■ WHAT YOU HAVE TO DO ■
Set the data down once more, exactly as it is written.

[Dataset entries]

(** One entry: its log loses the oldest transactions that were answered, if the remote
    bucket is available, and gets what is appended; the other logs stay. *)
Lemma send_prepared_spec n w settings io s Q e q b c active s' :
  logs_rep n (sn_logs s) Q → Q !! e = Some q →
  Forall tx_valid (w_appended w e) → (length q + length (w_appended w e) < n)%nat →
  prepare_batch (sn_logs s) (w_storage w) settings io e = PrepareBatch b →
  send_prepared w b s = (c, active, s') →
  ∃ k calls, sn_calls s' = sn_calls s ++ calls ∧ (k ≤ length q)%nat ∧
    logs_rep n (sn_logs s') (<[e := drop k q ++ w_appended w e]> Q) ∧
    Forall (answered w settings calls e) (take k q) ∧
    (active = true → 0 < k)%nat.
Proof.
  intros Hr Hq Hv Hroom Hp Hs.
  destruct (logs_rep_lookup _ _ _ _ _ Hr Hq) as (log & r & Hlog & Hrep).
  pose proof (prepare_batch_names _ _ _ _ _ _ Hp) as [He Hd].
  apply prepare_batch_inv in Hp as (log0 & txs & Hlog0 & Hf & Hne & ->).
  rewrite Hlog in Hlog0. injection Hlog0 as <-.
  rewrite (front_rep _ _ _ _ _ Hrep) in Hf. injection Hf as <-.
  set (m := Z.to_nat (batch_max_records io)) in *.
  destruct (gather_spec (w_storage w) (batch_max_size io) e (take m q) 0
    (mkPreparedBatch e (destination_entry_name (dst_prefix settings) e) [] ∅ [] 0)) as (k & Hk & Hk0 & Hproc & Hbatch).
  fold (gather_batch (w_storage w) settings io e (take m q)) in Hproc, Hbatch. simpl in Hproc, Hbatch.
  set (b := gather_batch _ _ _ _ _) in *. rewrite length_take in Hk.
  rewrite take_take, Nat.min_l in Hbatch by lia.
  destruct (append_all_rep n log r q (w_appended w e) Hrep Hv Hroom) as [r1 Hr1].
  revert Hs. unfold send_prepared, send_batch, append_to. rewrite He, Hlog. cbn [sn_logs sn_bucket sn_calls].
  destruct (remote_write_batch _ _ _ _) as [[res bucket] calls] eqn:Hcall. rewrite lookup_insert_eq.
  intros Hs. injection Hs as <- <- <-. cbn [sn_logs sn_calls].
  destruct (rb_is_active bucket) eqn:Hact.
  - exists k, calls. split_and!; [done|lia| | |intros _; apply Hk0, Hne].
    + destruct (pop_front_rep _ _ _ _ (pb_processed b) Hr1) as (l' & r2 & -> & Hr2). cbn [snd].
      rewrite Hproc, drop_app_le in Hr2 by lia.
      rewrite insert_insert_eq. apply map_Forall2_insert_2; [by exists r2|done].
    + apply Forall_forall. intros t Ht. unfold answered.
      destruct (read_record (w_storage w) e t) as [rec|] eqn:Hrec; [|done].
      rewrite Hd, Hbatch in Hcall. eapply remote_answered; [done|done|]. by apply read_all_elem.
  - exists 0%nat, calls. split_and!; [done|lia| |rewrite take_0; constructor|done].
    rewrite drop_0. apply map_Forall2_insert_2; [by exists r1|done].
Qed.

■ ANSWER TO THE PROBLEM ■
(** One entry: its log loses the oldest transactions that were answered, if the remote
    bucket is available, and gets what is appended; the other logs stay. *)
Lemma send_prepared_spec n w settings io s Q e q b c active s' :
  logs_rep n (sn_logs s) Q → Q !! e = Some q →
  Forall tx_valid (w_appended w e) → (length q + length (w_appended w e) < n)%nat →
  prepare_batch (sn_logs s) (w_storage w) settings io e = PrepareBatch b →
  send_prepared w b s = (c, active, s') →
  ∃ k calls, sn_calls s' = sn_calls s ++ calls ∧ (k ≤ length q)%nat ∧
    logs_rep n (sn_logs s') (<[e := drop k q ++ w_appended w e]> Q) ∧
    Forall (answered w settings calls e) (take k q) ∧
    (active = true → 0 < k)%nat.
Proof.
  intros Hr Hq Hv Hroom Hp Hs.
  destruct (logs_rep_lookup _ _ _ _ _ Hr Hq) as (log & r & Hlog & Hrep).
  pose proof (prepare_batch_names _ _ _ _ _ _ Hp) as [He Hd].
  apply prepare_batch_inv in Hp as (log0 & txs & Hlog0 & Hf & Hne & ->).
  rewrite Hlog in Hlog0. injection Hlog0 as <-.
  rewrite (front_rep _ _ _ _ _ Hrep) in Hf. injection Hf as <-.
  set (m := Z.to_nat (batch_max_records io)) in *.
  destruct (gather_spec (w_storage w) (batch_max_size io) e (take m q) 0
    (mkPreparedBatch e (destination_entry_name (dst_prefix settings) e) [] ∅ [] 0)) as (k & Hk & Hk0 & Hproc & Hbatch).
  fold (gather_batch (w_storage w) settings io e (take m q)) in Hproc, Hbatch. simpl in Hproc, Hbatch.
  set (b := gather_batch _ _ _ _ _) in *. rewrite length_take in Hk.
  rewrite take_take, Nat.min_l in Hbatch by lia.
  destruct (append_all_rep n log r q (w_appended w e) Hrep Hv Hroom) as [r1 Hr1].
  revert Hs. unfold send_prepared, send_batch, append_to. rewrite He, Hlog. cbn [sn_logs sn_bucket sn_calls].
  destruct (remote_write_batch _ _ _ _) as [[res bucket] calls] eqn:Hcall. rewrite lookup_insert_eq.
  intros Hs. injection Hs as <- <- <-. cbn [sn_logs sn_calls].
  destruct (rb_is_active bucket) eqn:Hact.
  - exists k, calls. split_and!; [done|lia| | |intros _; apply Hk0, Hne].
    + destruct (pop_front_rep _ _ _ _ (pb_processed b) Hr1) as (l' & r2 & -> & Hr2). cbn [snd].
      rewrite Hproc, drop_app_le in Hr2 by lia.
      rewrite insert_insert_eq. apply map_Forall2_insert_2; [by exists r2|done].
    + apply Forall_forall. intros t Ht. unfold answered.
      destruct (read_record (w_storage w) e t) as [rec|] eqn:Hrec; [|done].
      rewrite Hd, Hbatch in Hcall. eapply remote_answered; [done|done|]. by apply read_all_elem.
  - exists 0%nat, calls. split_and!; [done|lia| |rewrite take_0; constructor|done].
    rewrite drop_0. apply map_Forall2_insert_2; [by exists r1|done].
Qed.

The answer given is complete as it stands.